Now it has been years and I am knee-deep in directing the play, which opens March 3. Sausalypso Houseboat Wars Murder Mystery is a comedy/farce inspired by true events in the 1970s. Developers wanted to evict the hippies, squatters, pretend pirates and their ramshackle houseboats from the waterfront to build a luxury harbor. The hippies resisted with dinghies and oars, street theater, and civil disobedience.
You may have heard about the houseboat wars from the newspapers or TV reports. Or heard about them from someone who was there. But this is what really happened.
If you haven’t attended a Tam Valley Murder Mystery Dinner Theater event, here’s how it works. You sit at a table for ten and eat dinner. Then the play starts. At intermission, you are instructed to decide who committed the murder and why, and pick a table captain to report your choice. Act 2 starts, and then, there’s a break, where the table captains make their accusations. Then the play continues and the murderer is revealed.

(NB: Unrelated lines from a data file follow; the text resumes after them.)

(** X18. When a new detector cannot open the capture, the verification
    phase that follows finds an empty log: it queues nothing and asks no
    service, and all the run prints is the starting line, the permission or
    error line, and the verification banner. *)
Theorem failed_startup_verifies_nothing (iface : string) (e : Exn)
    (worlds : nat -> World) (p : Pool) :
  verify_suspicious_responses worlds (start_detecting (Raised e) (fresh iface)).2 p ->
  completed p = []
  /\ self (session p) = init iface
  /\ console (session p)
     = [Printed (StartingDetection iface);
        Printed (match e with
                 | PermissionError => PermissionDenied
                 | _ => AnErrorOccurred e
                 end);
        Printed VerifyingBanner].
Proof.
  intros [Hrun _].
  assert ((start_detecting (Raised e) (fresh iface)).2
          = {| self := init iface;
               console := [Printed (StartingDetection iface);
                           Printed (match e with
                                    | PermissionError => PermissionDenied
                                    | _ => AnErrorOccurred e
                                    end)] |}) as Hstart.
  { unfold start_detecting. unfold_monad. simpl. by destruct e. }
  rewrite Hstart in Hrun. apply pool_without_tasks in Hrun; [|done]. by subst p.
Qed.
(** [product_list].  [categories] is the category table.  [created_at] gives
    the [created_at] column of a product row by primary key.  [slug] is the
    URL argument, [q] and [sort] are the query parameters, each [None] when
    absent.  A queryset without [order_by] comes in the order the database
    picks; here that is the order of [map_to_list]. *)
Definition product_list (categories : gmap nat Category.t)
    (created_at : nat → Z) (slug q sort : option string) (w : World)
    : Exn + ProductList.t :=
  let all_categories := merge_sort by_name (map_to_list categories) in
  let products :=
    filter (λ r, Product.is_active r.2 = true) (map_to_list (products (db w))) in
  let narrowed : Exn + (option (nat * Category.t) * list (nat * Product.t)) :=
    match slug with
    | None | Some EmptyString => inr (None, products)
    | Some slug =>
        match Category_get_slug slug categories with
        | DoesNotExist => inl (Http404 "Category")
        | Multiple => inl MultipleObjectsReturned
        | Found c =>
            inr (Some c, filter (λ r, Product.category r.2 = c.1) products)
        end
    end in
  match narrowed with
  | inl e => inl e
  | inr (current_category, products) =>
      let products :=
        match q with
        | None | Some EmptyString => products
        | Some q => filter (λ r, matches q r.2) products
        end in
      let products :=
        if decide (sort = Some "price_asc") then merge_sort by_price products
        else if decide (sort = Some "price_desc")
             then merge_sort by_price_desc products
        else if decide (sort = Some "new")
             then merge_sort (by_newest created_at) products
        else products in
      inr {| ProductList.categories := all_categories;
             ProductList.products := products;
             ProductList.current_category := current_category;
             ProductList.q := default "" q;
             ProductList.sort := default "" sort;
             ProductList.cart_count := dict_sum_values (_get_cart w) |}
  end.

(** [product_detail]: the product and the cart count of the context. *)
Definition product_detail (slug : string) (w : World)
    : Exn + (Product.t * Z) :=
  match filter (λ r, Product.slug r.2 = slug ∧ Product.is_active r.2 = true)
          (map_to_list (products (db w))) with
  | [] => inl (Http404 "Product")
  | [r] => inr (r.2, dict_sum_values (_get_cart w))
  | _ :: _ :: _ => inl MultipleObjectsReturned
  end.

(** No two products share a slug: the column is unique. *)
Definition slugs_unique (ps : gmap nat Product.t) : Prop :=
  ∀ pk1 pk2 p1 p2,
    ps !! pk1 = Some p1 → ps !! pk2 = Some p2 →
    Product.slug p1 = Product.slug p2 → pk1 = pk2.

(** * Properties *)

(** ** The cart as a dict *)

Lemma dict_get_None (k : nat) (d : dict) : dict_get k d = None ↔ k ∉ d.*1.
Proof.
  induction d as [|[k' v] d IH]; simpl.
  - split; [intros _; apply not_elem_of_nil | done].
  - case_decide as Hk.
    + split; [done | intros []; subst; left].
    + rewrite IH, not_elem_of_cons. tauto.
Qed.

Lemma dict_get_Some_elem (k : nat) (v : Z) (d : dict) :
  dict_get k d = Some v → (k, v) ∈ d.
Proof.
  induction d as [|[k' v'] d IH]; simpl; [done|].
  case_decide; [intros [= <-]; subst; left | intros; right; auto].
Qed.

Lemma dict_get_elem (k : nat) (v : Z) (d : dict) :
  dict_ok d → (k, v) ∈ d → dict_get k d = Some v.
Proof.
  unfold dict_ok. induction d as [|[k' v'] d IH]; simpl.
  - intros _ H. by apply elem_of_nil in H.
  - rewrite NoDup_cons. intros [Hk' Hd] Hin.
    apply elem_of_cons in Hin as [[= -> ->]|Hin].
    + by rewrite decide_True.
    + rewrite decide_False; [auto|].
      intros ->. apply Hk'. apply list_elem_of_fmap. by exists (k', v).
Qed.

The play runs March 3, 4, 10, and 11 at the Tam Valley Community Theater. For tickets and more information, go to tamcsd.org. Tickets, which include dinner and the show, are $40 (plus a $4.50 service fee). Seniors are $30 and children $25.
Hope you can make it.
Chris Buchanan says
I shared on Facebook to all my Bay Area friends (I’m up in Seattle). Congratulations, John!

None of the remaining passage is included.